* **HOW TO COMPLETE THIS TASK**
Repeat the entries. Each one must match exactly.

[Stored data entries]
=====

(** * procgenac: the training loop of [procgenac/modelling/training.py]

    A shallow embedding of [train_model] and [evaluate_model] and of the
    trajectory store they drive, with the properties the design document
    states about them, and of [training_pipeline], which builds the
    collaborators and the file paths around these two.

    Numbers.  Python integers (step counters, sizes) are [Z], with [//] and
    [%] as [Z.div] and [Z.modulo] on a non-zero divisor and
    [ZeroDivisionError] on a zero one.  Tensor entries are exact rationals
    [Qc]: rounding of the floating-point backend is not modelled.

    Effects.  The loop threads one [World] (environments, model, optimizer,
    store, random generator, call trace) through every collaborator call. *)

From Stdlib Require Import ZArith QArith Qcanon Reals Lia Lra Permutation.
From stdpp Require Import base list strings.

Local Open Scope Z_scope.

(** ** Outcomes of a Python call *)

Inductive exn : Type :=
| ZeroDivisionError     (* [//] or [%] with a zero right operand *)
| StackEmpty            (* [torch.stack] of an empty list *)
| CapacityViolation.    (* a write past the capacity of the store *)

Inductive outcome (A : Type) : Type :=
| Ok (a : A)
| Raise (e : exn)
| OutOfFuel.

Arguments Ok {A} a.
Arguments Raise {A} e.
Arguments OutOfFuel {A}.

#[export] Instance outcome_ret : MRet outcome := fun A a => Ok a.

#[export] Instance outcome_bind : MBind outcome := fun A B k m =>
  match m with
  | Ok a => k a
  | Raise e => Raise e
  | OutOfFuel => OutOfFuel
  end.

(** A one-dimensional tensor with one entry per environment instance. *)
Abbreviation tensor := (list Qc).

(** [1 - done] as a factor. *)
Definition keep (d : bool) : Qc := if d then 0%Qc else 1%Qc.

(** ** The trajectory store *)

Module Storage.
Section Store.

Context {Obs Action Info : Type} `{!Inhabited Obs, !Inhabited Action}.

(** The random source of the numeric backend: [draw g n] is a number drawn
    for the bound [n] and the generator state after the draw. *)
Context {Rng : Type} (draw : Rng -> nat -> nat * Rng).

(** Modelled from the spec: the class [Storage] of [procgenac.utils] is not
    part of the sources at hand; only its calls in [train_model] are.  The
    record follows the design document's data model: one rollout window of
    [num_steps] rows with [num_envs] cells each, one extra row of
    observations and values for the bootstrap pair, the derived tables, and
    the write position. *)
Record t : Type := mk {
  num_steps : nat;
  num_envs : nat;
  gamma : Qc;
  lam : Qc;
  obs : list (list Obs);          (* num_steps + 1 rows *)
  action : list (list Action);
  reward : list tensor;
  done : list (list bool);
  info : list Info;
  log_prob : list tensor;
  value : list tensor;            (* num_steps + 1 rows *)
  returns : list tensor;
  delta : list tensor;
  advantage : list tensor;
  cursor : nat                    (* write position *)
}.

Definition zeros (n : nat) : tensor := replicate n 0%Qc.

(** Modelled from the spec: the constructor [Storage(...)] called at
    training.py:113; a buffer of fixed capacity, allocated once. *)
Definition init (T E : nat) (g l : Qc) : t :=
  {| num_steps := T; num_envs := E; gamma := g; lam := l;
     obs := replicate (S T) (replicate E inhabitant);
     action := replicate T (replicate E inhabitant);
     reward := replicate T (zeros E);
     done := replicate T (replicate E false);
     info := [];
     log_prob := replicate T (zeros E);
     value := replicate (S T) (zeros E);
     returns := replicate T (zeros E);
     delta := replicate T (zeros E);
     advantage := replicate T (zeros E);
     cursor := 0%nat |}.

(** Modelled from the spec: the reset that the design document's contract
    of [store] refers to ("without an intervening reset"); the window is
    rewritten from its first row. *)
Definition reset (st : t) : t :=
  {| num_steps := num_steps st; num_envs := num_envs st;
     gamma := gamma st; lam := lam st;
     obs := obs st; action := action st; reward := reward st;
     done := done st; info := []; log_prob := log_prob st;
     value := value st; returns := returns st; delta := delta st;
     advantage := advantage st; cursor := 0%nat |}.

(** Modelled from the spec: [store] "appends one time-step of transitions
    (across all environment instances) at the current write position;
    advances position; fails if called more times than [num_steps] per
    rollout without an intervening reset". *)
Definition store (st : t) (o : list Obs) (a : list Action) (r : tensor)
    (d : list bool) (i : Info) (lp v : tensor) : outcome t :=
  if decide (cursor st < num_steps st)%nat then
    Ok {| num_steps := num_steps st; num_envs := num_envs st;
          gamma := gamma st; lam := lam st;
          obs := <[cursor st := o]> (obs st);
          action := <[cursor st := a]> (action st);
          reward := <[cursor st := r]> (reward st);
          done := <[cursor st := d]> (done st);
          info := info st ++ [i];
          log_prob := <[cursor st := lp]> (log_prob st);
          value := <[cursor st := v]> (value st);
          returns := returns st; delta := delta st;
          advantage := advantage st;
          cursor := S (cursor st) |}
  else Raise CapacityViolation.

(** Modelled from the spec: [store_last] "records the bootstrap
    observation/value pair used solely for advantage computation at the
    rollout's final step". *)
Definition store_last (st : t) (o : list Obs) (v : tensor) : t :=
  {| num_steps := num_steps st; num_envs := num_envs st;
     gamma := gamma st; lam := lam st;
     obs := <[num_steps st := o]> (obs st);
     action := action st; reward := reward st; done := done st;
     info := info st; log_prob := log_prob st;
     value := <[num_steps st := v]> (value st);
     returns := returns st; delta := delta st;
     advantage := advantage st; cursor := cursor st |}.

=====

* **RESPONSE FOR THIS EXERCISE**
(** * procgenac: the training loop of [procgenac/modelling/training.py]

    A shallow embedding of [train_model] and [evaluate_model] and of the
    trajectory store they drive, with the properties the design document
    states about them, and of [training_pipeline], which builds the
    collaborators and the file paths around these two.

    Numbers.  Python integers (step counters, sizes) are [Z], with [//] and
    [%] as [Z.div] and [Z.modulo] on a non-zero divisor and
    [ZeroDivisionError] on a zero one.  Tensor entries are exact rationals
    [Qc]: rounding of the floating-point backend is not modelled.

    Effects.  The loop threads one [World] (environments, model, optimizer,
    store, random generator, call trace) through every collaborator call. *)

From Stdlib Require Import ZArith QArith Qcanon Reals Lia Lra Permutation.
From stdpp Require Import base list strings.

Local Open Scope Z_scope.

(** ** Outcomes of a Python call *)

Inductive exn : Type :=
| ZeroDivisionError     (* [//] or [%] with a zero right operand *)
| StackEmpty            (* [torch.stack] of an empty list *)
| CapacityViolation.    (* a write past the capacity of the store *)

Inductive outcome (A : Type) : Type :=
| Ok (a : A)
| Raise (e : exn)
| OutOfFuel.

Arguments Ok {A} a.
Arguments Raise {A} e.
Arguments OutOfFuel {A}.

#[export] Instance outcome_ret : MRet outcome := fun A a => Ok a.

#[export] Instance outcome_bind : MBind outcome := fun A B k m =>
  match m with
  | Ok a => k a
  | Raise e => Raise e
  | OutOfFuel => OutOfFuel
  end.

(** A one-dimensional tensor with one entry per environment instance. *)
Abbreviation tensor := (list Qc).

(** [1 - done] as a factor. *)
Definition keep (d : bool) : Qc := if d then 0%Qc else 1%Qc.

(** ** The trajectory store *)

Module Storage.
Section Store.

Context {Obs Action Info : Type} `{!Inhabited Obs, !Inhabited Action}.

(** The random source of the numeric backend: [draw g n] is a number drawn
    for the bound [n] and the generator state after the draw. *)
Context {Rng : Type} (draw : Rng -> nat -> nat * Rng).

(** Modelled from the spec: the class [Storage] of [procgenac.utils] is not
    part of the sources at hand; only its calls in [train_model] are.  The
    record follows the design document's data model: one rollout window of
    [num_steps] rows with [num_envs] cells each, one extra row of
    observations and values for the bootstrap pair, the derived tables, and
    the write position. *)
Record t : Type := mk {
  num_steps : nat;
  num_envs : nat;
  gamma : Qc;
  lam : Qc;
  obs : list (list Obs);          (* num_steps + 1 rows *)
  action : list (list Action);
  reward : list tensor;
  done : list (list bool);
  info : list Info;
  log_prob : list tensor;
  value : list tensor;            (* num_steps + 1 rows *)
  returns : list tensor;
  delta : list tensor;
  advantage : list tensor;
  cursor : nat                    (* write position *)
}.

Definition zeros (n : nat) : tensor := replicate n 0%Qc.

(** Modelled from the spec: the constructor [Storage(...)] called at
    training.py:113; a buffer of fixed capacity, allocated once. *)
Definition init (T E : nat) (g l : Qc) : t :=
  {| num_steps := T; num_envs := E; gamma := g; lam := l;
     obs := replicate (S T) (replicate E inhabitant);
     action := replicate T (replicate E inhabitant);
     reward := replicate T (zeros E);
     done := replicate T (replicate E false);
     info := [];
     log_prob := replicate T (zeros E);
     value := replicate (S T) (zeros E);
     returns := replicate T (zeros E);
     delta := replicate T (zeros E);
     advantage := replicate T (zeros E);
     cursor := 0%nat |}.

(** Modelled from the spec: the reset that the design document's contract
    of [store] refers to ("without an intervening reset"); the window is
    rewritten from its first row. *)
Definition reset (st : t) : t :=
  {| num_steps := num_steps st; num_envs := num_envs st;
     gamma := gamma st; lam := lam st;
     obs := obs st; action := action st; reward := reward st;
     done := done st; info := []; log_prob := log_prob st;
     value := value st; returns := returns st; delta := delta st;
     advantage := advantage st; cursor := 0%nat |}.

(** Modelled from the spec: [store] "appends one time-step of transitions
    (across all environment instances) at the current write position;
    advances position; fails if called more times than [num_steps] per
    rollout without an intervening reset". *)
Definition store (st : t) (o : list Obs) (a : list Action) (r : tensor)
    (d : list bool) (i : Info) (lp v : tensor) : outcome t :=
  if decide (cursor st < num_steps st)%nat then
    Ok {| num_steps := num_steps st; num_envs := num_envs st;
          gamma := gamma st; lam := lam st;
          obs := <[cursor st := o]> (obs st);
          action := <[cursor st := a]> (action st);
          reward := <[cursor st := r]> (reward st);
          done := <[cursor st := d]> (done st);
          info := info st ++ [i];
          log_prob := <[cursor st := lp]> (log_prob st);
          value := <[cursor st := v]> (value st);
          returns := returns st; delta := delta st;
          advantage := advantage st;
          cursor := S (cursor st) |}
  else Raise CapacityViolation.

(** Modelled from the spec: [store_last] "records the bootstrap
    observation/value pair used solely for advantage computation at the
    rollout's final step". *)
Definition store_last (st : t) (o : list Obs) (v : tensor) : t :=
  {| num_steps := num_steps st; num_envs := num_envs st;
     gamma := gamma st; lam := lam st;
     obs := <[num_steps st := o]> (obs st);
     action := action st; reward := reward st; done := done st;
     info := info st; log_prob := log_prob st;
     value := <[num_steps st := v]> (value st);
     returns := returns st; delta := delta st;
     advantage := advantage st; cursor := cursor st |}.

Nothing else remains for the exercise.